Cramer's coach, Dave Shondell, ended her season after she suffered a stress fracture in her leg early last year. That injury alone probably would not have ended her season, but after they both decided a lingering shoulder injury also needed to be cleaned up, Cramer devoted the rest of the year toward rehabbing her physical ailments.
Volleyball players must be able to make effective use of their arms, so a shoulder injury can be debilitating if not addressed properly. One such training method – box training – involves a player sitting on a box and engaging in passing drills from that position. This way, the player can use his or her arms without risking further injury while diving for a ball.
"Box training is what we do every single day," Cramer told Purdue's student newspaper The Exponent. "And it's one of those activities you look past sometimes. It just doesn't look like the fun part of volleyball. Just coming back from an injury you look forward to those little things so much more and you appreciate it so much more."

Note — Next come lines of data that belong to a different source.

(* ===== verification/IdealService.v ===== *)
(** What the server promises to its clients together: an abstract service, in
    which each client has a stream of characters not yet read and a stream of
    replies, and every request is one atomic step on one shared map. The
    running server refines it.

    No code is modelled here. *)

From stdpp Require Import relations.
From S2P Require Import Prelude Decimal Streams BinaryFile EventType RadishEvent LogReader.
From S2P Require Import RadishStore LogWriter PersistenceLog RadishDB RespCodec TcpServer Service.
Open Scope Z_scope.

(** ** The abstract service *)

Record Client := MkClient {
  inbox : bytes;              (* received and not yet taken by a request *)
  spoken : RespVersion;
  replied : bytes;            (* every reply so far, in order *)
  closing : bool;             (* no request of this client is taken any more *)
}.

Definition new_client : Client := MkClient [] Resp2 [] false.

Record Ideal := MkIdeal {
  clients_of : gmap nat Client;
  map_of : gmap bytes (@Spec.entry bytes);
  moments : nat -> Env;       (* the surroundings of the requests to come *)
}.

Section ideal.
Variable ttl : Timestamp.

(** Why a client is turned away: what it sent can not become a request, or it
    sent too much at once. *)
Inductive turned_away (input : bytes) : bytes -> Prop :=
  | malformed message :
      Grammar.request input = Grammar.Bad message -> turned_away input message
  | flooded :
      kMaxBufferedInput < zlen input ->
      turned_away input (str "Protocol error: input buffer limit exceeded").

Inductive ideal_step : Ideal -> Ideal -> Prop :=
  | ideal_accept i clients m envs :
      clients !! i = None ->
      ideal_step (MkIdeal clients m envs) (MkIdeal (<[i := new_client]> clients) m envs)
  | ideal_receive i data input v out clients m envs :
      clients !! i = Some (MkClient input v out false) -> 0 < zlen data <= kReadBuffer ->
      ideal_step (MkIdeal clients m envs)
        (MkIdeal (<[i := MkClient (input ++ data) v out false]> clients) m envs)
  | ideal_request i args rest input v out reply close v' m' clients m envs :
      clients !! i = Some (MkClient input v out false) ->
      Grammar.request input = Grammar.Done args rest ->
      Protocol.answer (envs O) ttl v m args reply close v' m' ->
      ideal_step (MkIdeal clients m envs)
        (MkIdeal (<[i := MkClient rest v' (out ++ reply) close]> clients) m'
          (fun i => envs (S i)))
  | ideal_refuse i message input v out clients m envs :
      clients !! i = Some (MkClient input v out false) -> turned_away input message ->
      ideal_step (MkIdeal clients m envs)
        (MkIdeal (<[i := MkClient input v (out ++ Error message) true]> clients) m envs).

Abbreviation ideal_run := (rtc ideal_step).

(** ** The running server seen as the abstract one *)

Definition client_view (s : Session) : Client :=
  MkClient (m_input s) (m_version s) (transcript s) (m_closeAfterWrite s).

Definition service_view (x : gmap nat Session * World) : Ideal :=
  MkIdeal (client_view <$> x.1) (abs (m_store (database x.2).1)) (surroundings x.2).

Definition timed (w : World) : Prop := m_ttl (m_store (database w).1) = ttl.

(** Queueing a reply is replying. *)
Lemma queue_view response close s s' :
  Queue response close s = Ok s' ->
  client_view s' = MkClient (m_input s) (m_version s) (transcript s ++ response)
    (m_closeAfterWrite s || close).
Proof.
  rewrite queue_eq. intros [= <-]. unfold client_view, transcript. simpl.
  by rewrite concat_app, app_assoc; simpl; rewrite app_nil_r.
Qed.

(** The loop of [Process] is a run of requests of one client. *)
Lemma process_run i s w (clients : gmap nat Client) :
  world_ready w -> timed w -> clients !! i = Some (client_view s) ->
  exists s' w',
    Process s w = (s', w', Ok tt) /\ world_ready w' /\ timed w'
    /\ ideal_run (MkIdeal clients (abs (m_store (database w).1)) (surroundings w))
         (MkIdeal (<[i := client_view s']> clients) (abs (m_store (database w').1)) (surroundings w'))
    /\ (m_closeAfterWrite s' = true \/ Grammar.request (m_input s') = Grammar.More).
Proof.
  remember (length (m_input s)) as n eqn:En. revert s w clients En.
  induction (lt_wf n) as [n _ IH]. intros s w clients En Hw Ht Hi. rewrite process_unfold.
  assert (Hstay : ideal_run (MkIdeal clients (abs (m_store (database w).1)) (surroundings w))
    (MkIdeal (<[i := client_view s]> clients) (abs (m_store (database w).1)) (surroundings w)))
    by by rewrite insert_id.
  destruct (bool_decide (m_input s = [])) eqn:Ei.
  { apply bool_decide_eq_true in Ei. exists s, w. split_and!; [done..|right]. by rewrite Ei. }
  destruct (m_closeAfterWrite s) eqn:Ec; cbn [orb]; [by exists s, w; split_and!; auto|].
  assert (Hview : client_view s = MkClient (m_input s) (m_version s) (transcript s) false)
    by (unfold client_view; by rewrite Ec).
  rewrite Hview in Hi. rewrite parse_command_eq.
  destruct (Grammar.request (m_input s)) as [args rest| |msg] eqn:Eg; cbn [request_result status].
  - destruct (request_done _ _ _ Eg) as (Hv & f & Ef & Hf).
    cbn [command consumed]. rewrite (request_rest _ _ _ Eg).
    destruct (serve_answers w (set_input rest s) args Hw Hv)
      as (w1 & reply & close & v & Hserve & Hans & Henv & Ht1 & Hw1). rewrite Hserve.
    destruct (Queue reply close _) as [s2| |] eqn:Eq; [|by rewrite queue_eq in Eq..].
    pose proof (queue_view _ _ _ _ Eq) as Hv2. rewrite queue_eq in Eq.
    destruct (IH (length (m_input s2))) with (s := s2) (w := w1)
      (clients := <[i := client_view s2]> clients) as (s' & w' & Hp & Hw' & Ht' & Hrun & Hend).
    + injection Eq as <-. subst n. rewrite Ef. unfold zlen in Hf. simpl. rewrite length_app. lia.
    + done.
    + done.
    + unfold timed in *. congruence.
    + by rewrite lookup_insert_eq.
    + exists s', w'. split_and!; [done..| |done]. rewrite insert_insert_eq in Hrun.
      eapply rtc_l; [|exact Hrun]. rewrite Hv2, Henv. unfold timed in Ht. rewrite Ht in Hans.
      simpl. rewrite Ec. simpl.
      eapply ideal_request; [exact Hi|exact Eg|exact Hans].
  - exists s, w. by split_and!; auto.
  - cbn [error_result error].
    destruct (Queue _ true s) as [s2| |] eqn:Eq; [|by rewrite queue_eq in Eq..].
    exists s2, w. split_and!; [done..| |].
    + apply rtc_once. rewrite (queue_view _ _ _ _ Eq), orb_true_r.
      apply ideal_refuse; [done|]. by apply malformed.
    + left. rewrite queue_eq in Eq. injection Eq as <-. simpl. by rewrite orb_true_r.
Qed.

(** The handler of a read: a client's characters arrive and its whole requests
    are answered, or it is turned away. *)
Lemma on_read_run i data s w (clients : gmap nat Client) s' w' :
  world_ready w -> timed w -> clients !! i = Some (client_view s) ->
  m_closeAfterWrite s = false -> 0 < zlen data <= kReadBuffer ->
  on_read data s w = (s', w', Ok tt) ->
  world_ready w' /\ timed w'
  /\ ideal_run (MkIdeal clients (abs (m_store (database w).1)) (surroundings w))
       (MkIdeal (<[i := client_view s']> clients) (abs (m_store (database w').1)) (surroundings w'))
  /\ (m_closeAfterWrite s' = true \/ Grammar.request (m_input s') = Grammar.More).
Proof.
  intros Hw Ht Hi Hc Hd. unfold on_read. cbn [set_reading m_input].
  set (s0 := set_input (m_input s ++ data) (set_reading false s)).
  assert (Hv0 : client_view s0 = MkClient (m_input s ++ data) (m_version s) (transcript s) false)
    by (unfold client_view; simpl; by rewrite Hc).
  assert (Hrecv : ideal_step (MkIdeal clients (abs (m_store (database w).1)) (surroundings w))
    (MkIdeal (<[i := client_view s0]> clients) (abs (m_store (database w).1)) (surroundings w))).
  { rewrite Hv0. apply ideal_receive; [|done]. rewrite Hi. unfold client_view. by rewrite Hc. }
  destruct (kMaxBufferedInput <? zlen (m_input s0)) eqn:El; zify_bool.
  - destruct (Queue _ true s0) as [s2| |] eqn:Eq; [|done|done]. intros [= <- <-].
    split_and!; [done..| |].
    + eapply rtc_l; [exact Hrecv|]. apply rtc_once.
      rewrite <- (insert_insert_eq clients i (client_view s2) (client_view s0)).
      rewrite (queue_view _ _ _ _ Eq), orb_true_r, Hv0.
      apply ideal_refuse; [by rewrite lookup_insert_eq|]. by apply flooded.
    + left. rewrite queue_eq in Eq. injection Eq as <-. simpl. by rewrite orb_true_r.
  - destruct (process_run i s0 w (<[i := client_view s0]> clients) Hw Ht)
      as (s1 & w1 & -> & Hw1 & Ht1 & Hrun & Hend); [by rewrite lookup_insert_eq|].
    rewrite insert_insert_eq in Hrun. intros [= <- <-].
    assert (Hs1 : client_view (if negb (m_closeAfterWrite s1) then Read s1 else s1) = client_view s1)
      by by destruct (m_closeAfterWrite s1).
    rewrite Hs1. split_and!; [done..|by eapply rtc_l|].
    destruct Hend as [Hend|Hend]; [left; by rewrite Hend|right; by destruct (m_closeAfterWrite s1)].
Qed.

End ideal.

(** The other handlers change nothing an ideal client sees. *)
Lemma on_write_view response s s' :
  session_inv s -> response ∈ writing s -> on_write response s = Ok s' ->
  client_view s' = client_view s.
Proof.
  intros Hs Hw Ho. destruct (session_inv_on_write _ _ _ Hs Hw Ho) as (_ & Ht & _).
  unfold client_view. rewrite Ht. unfold on_write, Write in Ho.
  destruct (negb _); [|destruct (m_closeAfterWrite _) eqn:Ec].
  - apply rbind_ok in Ho as (x & _ & <-%Ok_inj). done.
  - by apply Ok_inj in Ho as <-.
  - by apply Ok_inj in Ho as <-.
Qed.

(** The refinement, and that no request is left waiting, at one state. *)
Record refined (ttl : Timestamp) (w0 : World) (x : gmap nat Session * World) : Prop := {
  refined_ready : world_ready x.2;
  refined_timed : timed ttl x.2;
  refined_run : rtc (ideal_step ttl) (service_view (∅, w0)) (service_view x);
  refined_quiet : forall i s, x.1 !! i = Some s ->
    m_closeAfterWrite s = true \/ Grammar.request (m_input s) = Grammar.More;
}.

(** A handler the ideal does not see. *)
Lemma refined_stutter ttl w0 clients w i s s' :
  refined ttl w0 (clients, w) -> clients !! i = Some s -> client_view s' = client_view s ->
  refined ttl w0 (<[i := s']> clients, w).
Proof.
  intros [Hw Ht Hrun Hq] Hi Hv. split; simpl; [done|done| |].
  - replace (service_view (<[i := s']> clients, w)) with (service_view (clients, w)); [done|].
    unfold service_view. simpl. by rewrite fmap_insert, Hv, insert_id by by rewrite lookup_fmap, Hi.
  - intros j t [[_ <-]|[_ Hj]]%lookup_insert_Some; [|by eapply Hq].
    injection Hv as -> _ _ ->. exact (Hq i s Hi).
Qed.

Lemma refined_step permitted ttl w0 x y :
  reachable_service permitted w0 x -> service_step permitted x y ->
  refined ttl w0 x -> refined ttl w0 y.
Proof.
  intros Hx Hstep Hr. destruct Hstep as [i clients w Hi|i s s' clients w w' Hi Hc].
  - destruct Hr as [Hw Ht Hrun Hq]. split; simpl; [done|done| |].
    + eapply rtc_r; [exact Hrun|]. unfold service_view. simpl. rewrite fmap_insert.
      apply ideal_accept. by rewrite lookup_fmap, Hi.
    + intros j s [[_ <-]|[_ Hj]]%lookup_insert_Some; [by right|by eapply Hq].
  - pose proof (reachable_session_inv _ _ (service_clients _ _ _ Hx i s Hi)) as Hs.
    inversion Hc as [data s1 w2 s2 w3 Hread Hlen Hper He|s1 w2 Hread
      |response s1 w2 s2 Hwr Ho|response s1 w2 Hwr]; subst.
    + destruct Hr as [Hw Ht Hrun Hq]. simpl in *.
      destruct (on_read_run ttl i data s w (client_view <$> clients) s' w' Hw Ht
        ltac:(by rewrite lookup_fmap, Hi) (proj1 (inv_reading _ Hs Hread)) Hlen He)
        as (Hw' & Ht' & Hrun' & Hend).
      split; simpl; [done|done| |].
      * etrans; [exact Hrun|]. unfold service_view at 2. simpl. by rewrite fmap_insert.
      * intros j t [[_ <-]|[_ Hj]]%lookup_insert_Some; [done|by eapply Hq].
    + by eapply refined_stutter.
    + eapply refined_stutter; [exact Hr|exact Hi|]. by eapply on_write_view.
    + eapply refined_stutter; [exact Hr|exact Hi|].
      unfold client_view, transcript. simpl. by rewrite app_nil_r.
Qed.

Lemma service_refined permitted w0 x :
  world_ready w0 -> reachable_service permitted w0 x ->
  refined (m_ttl (m_store (database w0).1)) w0 x.
Proof.
  intros Hw0. induction 1 as [|x y Hx IH Hstep]; [by split; [|done|apply rtc_refl|]|].
  by eapply refined_step.
Qed.

(** ** Properties *)

(** C3: whatever its clients send, however what they send is cut into reads and
    however their connections interleave, the server is the abstract service:
    each request that a client completes is one step on the one shared map,
    answered as the protocol says and in the order the client sent them, and
    nothing else changes the map or adds to a client's replies. No request is
    left waiting: a client that is not being turned away or disconnected has no
    whole request in its inbox. *)
Theorem service_refines_ideal permitted w0 clients w :
  world_ready w0 -> reachable_service permitted w0 (clients, w) ->
  rtc (ideal_step (m_ttl (m_store (database w0).1))) (service_view (∅, w0)) (service_view (clients, w))
  /\ forall i s, clients !! i = Some s ->
       m_closeAfterWrite s = true \/ Grammar.request (m_input s) = Grammar.More.
Proof.
  intros Hw0 Hr. by destruct (service_refined permitted w0 _ Hw0 Hr) as [_ _ Hrun Hq].
Qed.

(** ** Witnesses *)

Lemma service_refines_ideal_witness :
  replied (client_view session_example) = BulkString (Some (str "1")) Resp2
  /\ rtc (ideal_step (-1)) (service_view (∅, world_example))
       (service_view (<[0%nat := session_example]> (<[0%nat := StartSession NewSession]> ∅), after_read)).
Proof.
  split; [vm_compute; reflexivity|].
  apply (service_refines_ideal (fun _ => True) world_example _ after_read world_example_ready).
  eapply service_next; [eapply service_next; [apply service_start|]|].
  - apply service_accept. reflexivity.
  - apply (service_client _ 0 (StartSession NewSession)); [reflexivity|].
    exact (client_read _ _ (StartSession NewSession) _ _ _ eq_refl get_a_size
      (Forall_true _ _ (fun _ => I)) session_example_read).
Defined.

Shondell recently won the the Mideast Region Coach of the Year, so his methods are proven. Assuming there are no setbacks and she is able to rebound from her medical procedures, Cramer should be able to return to full strength for the 2012 season, giving Purdue a much-needed boost in a competitive conference.
Volleyball coaches should be wary of pushing players too hard as they recover from arm injuries. One dive during recovery from an arm procedure could ruin a player's chances at contributing during a volleyball season.